When you work with PowerShell, filtering and formatting are important concepts to understand, for a couple of reasons. First, you want to create a pipeline that produces the result you want. Second, you want to do so efficiently. Both in terms of how you pull data over the network, and how you ensure that the result is something you can work with.

Filtering left

In a pipeline statement, filtering left means filtering for the results you want as early as possible. You can think of the term left as early, because PowerShell statements run from left to right. The idea is to make the statement fast and efficient by ensuring that the dataset you operate on is as small as possible. This principle really comes into play when your commands are operating on larger data stores or you're bringing back results across the network.

Consider the following statement:

Get-Process | Select-Object Name | Where-Object Name -eq 'name-of-process'

This statement first retrieves all of the processes on the machine. It ends up formatting the response so that only the Name property is listed. This statement doesn't follow the filtering left principle, because it operates on all the processes, attempts to format the response, and then filters at the end.

It's better to filter first and then format, as in the following statement.

Get-Process | Where-Object Name -eq 'name-of-process' | Select-Object Name

Often, a cmdlet that offers filtering is more efficient than using Where-Object. Here's a more efficient version of the preceding statement:

Get-Process -Name 'name-of-process' | Select-Object Name

In this version, the parameter -Name does the filtering for you.

Formatting right, formatting as the last thing you do

Whereas filtering left means to filter something as early as possible in a statement, formatting right means to format something as late as possible in the statement. Ok, but why do I need to format late? The answer is because format commands alter the structure of the object that your results are contained in so that your data is no longer found in the same properties. This alteration impacts your ability to retrieve the information you want by using pipe commands, Select-Object, or by looping through the results with foreach.

The formatting destroys the object with which you're dealing. Take the following call for example:

Get-Process 'some process' | Select-Object Name, CPU | Get-Member

The type you get back is System.Diagnostics.Process. Now, add the Format-Table formatter like so:

Get-Process 'some process' | Format-Table Name,CPU | Get-Member

Focusing just on the types you get back, notice you're getting back something different:

TypeName: Microsoft.PowerShell.Commands.Internal.Format.FormatStartData
TypeName: Microsoft.PowerShell.Commands.Internal.Format.GroupStartData
TypeName: Microsoft.PowerShell.Commands.Internal.Format.FormatEntryData
TypeName: Microsoft.PowerShell.Commands.Internal.Format.GroupEndData

What these types are, isn't important for this lesson. What's important to realize is that when you use any type of formatting command, your data is different. And when it's different, it may no longer contain the columns you care about.

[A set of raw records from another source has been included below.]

Lemma construct_class (cls : abc_4_cohl_soils.abc_class) (N S Dw : R)
    (fs : FoundationSize) (obj : abc_4_cohl_soils.BearingCapacity) :
  abc_4_cohl_soils.construct cls N S Dw fs = Ok obj →
  S <= 25.4
  ∧ obj = match cls with
          | abc_4_cohl_soils.Bowles_pad =>
              abc_4_cohl_soils.BowlesABC4PadFoundation N fs
          | abc_4_cohl_soils.Bowles_mat =>
              abc_4_cohl_soils.BowlesABC4MatFoundation N fs
          | abc_4_cohl_soils.Meyerhof_pad =>
              abc_4_cohl_soils.MeyerhofABC4PadFoundation N fs
          | abc_4_cohl_soils.Meyerhof_mat =>
              abc_4_cohl_soils.MeyerhofABC4MatFoundation N fs
          | abc_4_cohl_soils.Terzaghi_pad =>
              abc_4_cohl_soils.TerzaghiABC4PadFoundation N fs Dw
          | abc_4_cohl_soils.Terzaghi_mat =>
              abc_4_cohl_soils.TerzaghiABC4MatFoundation N fs Dw
          end.
Proof.
  intros H.
  destruct (decide (S > 25.4)) as [Hgt|Hle].
  - exfalso. destruct cls; cbn in H;
      unfold abc_4_cohl_soils.new_BowlesABC4PadFoundation,
        abc_4_cohl_soils.new_BowlesABC4MatFoundation,
        abc_4_cohl_soils.new_MeyerhofABC4PadFoundation,
        abc_4_cohl_soils.new_MeyerhofABC4MatFoundation,
        abc_4_cohl_soils.new_TerzaghiABC4PadFoundation,
        abc_4_cohl_soils.new_TerzaghiABC4MatFoundation in H;
      rewrite chk_settlement_gt in H by exact Hgt; discriminate.
  - split; [lra|].
    destruct cls; cbn in H;
      unfold abc_4_cohl_soils.new_BowlesABC4PadFoundation,
        abc_4_cohl_soils.new_BowlesABC4MatFoundation,
        abc_4_cohl_soils.new_MeyerhofABC4PadFoundation,
        abc_4_cohl_soils.new_MeyerhofABC4MatFoundation,
        abc_4_cohl_soils.new_TerzaghiABC4PadFoundation,
        abc_4_cohl_soils.new_TerzaghiABC4MatFoundation in H;
      rewrite chk_settlement_le in H
        by (unfold abc_4_cohl_soils.MAX_TOL_SETTLEMENT; lra);
      now injection H as <-.
Qed.

Lemma get_attributes_missing (self : abc_4_cohl_soils.BearingCapacity)
    (late : gmap string R) :
  late !! "tol_settlement" = None →
  _get_attributes self late = Raises (AttributeError "tol_settlement").
Proof.
  intros H. unfold _get_attributes, getattr. now rewrite H.
Qed.

(** X23: the tolerable settlement given to a constructor is checked and
    not kept: on the object it returns, as long as no caller has assigned
    [tol_settlement] to it, [bearing_capacity] of each of the six classes
    raises [AttributeError]. *)
Theorem bearing_capacity_after_construction (dp : nat)
    (cls : abc_4_cohl_soils.abc_class) (N S Dw : R) (fs : FoundationSize)
    (obj : abc_4_cohl_soils.BearingCapacity) (late : gmap string R) :
  abc_4_cohl_soils.construct cls N S Dw fs = Ok obj →
  late !! "tol_settlement" = None →
  bearing_capacity dp obj late = Raises (AttributeError "tol_settlement").
Proof.
  intros Hobj Hlate.
  apply construct_class in Hobj as [_ ->].
  destruct cls; cbn [bearing_capacity];
    unfold BowlesABC4PadFoundation_bearing_capacity,
      BowlesABC4MatFoundation_bearing_capacity,
      MeyerhofABC4PadFoundation_bearing_capacity,
      MeyerhofABC4MatFoundation_bearing_capacity,
      TerzaghiABC4PadFoundation_bearing_capacity,
      TerzaghiABC4MatFoundation_bearing_capacity;
    now rewrite get_attributes_missing.
Qed.

Lemma bearing_capacity_after_construction_witness :
  bearing_capacity 2
    (abc_4_cohl_soils.BowlesABC4PadFoundation 17
       (mkFoundationSize 1.5 (mkSquareFooting 1.2) 0)) ∅
  = Raises (AttributeError "tol_settlement").
Proof.
  apply (bearing_capacity_after_construction 2 abc_4_cohl_soils.Bowles_pad
           17 20 0 (mkFoundationSize 1.5 (mkSquareFooting 1.2) 0)).
  - cbn. unfold abc_4_cohl_soils.new_BowlesABC4PadFoundation.
    rewrite chk_settlement_le
      by (unfold abc_4_cohl_soils.MAX_TOL_SETTLEMENT; lra).
    reflexivity.
  - reflexivity.
Defined.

Let's illustrate with an example:

Get-Process 'some process' | Select-Object Name, Cpu

The preceding command gives you a result with the columns Name and CPU.

Name       CPU
----       ---
zsh  1.2984395
zsh  0.2522047
zsh  0.2486375
zsh  0.2683466
zsh  0.2681874
zsh  1.6799438
zsh  0.2909816
zsh  0.7855272

Let's use formatting first and then Select-Object, to illustrate what might happen if you don't format last:

Get-Process 'some process' | Format-Table Name,CPU | Select-Object Name, CPU

The result now looks like so:

Name CPU
---- ---

It's empty, because Format-Table transformed the object containing your results by placing data into other properties. Your data isn't gone, only your properties. The preceding PowerShell command makes an attempt to find the properties but is unable to.

Formatting commands should be the last thing you use in your statement because they're meant for formatting things nicely for screen presentation. They aren't meant to be used as a way to filter or sort your data.

Formatting commands

The most common cmdlets to use to format your output are Format-Table and Format-List. By default, most cmdlets format output as a table. If you don't want your output to display properties in columns, use the Format-List cmdlet to reformat them as a list.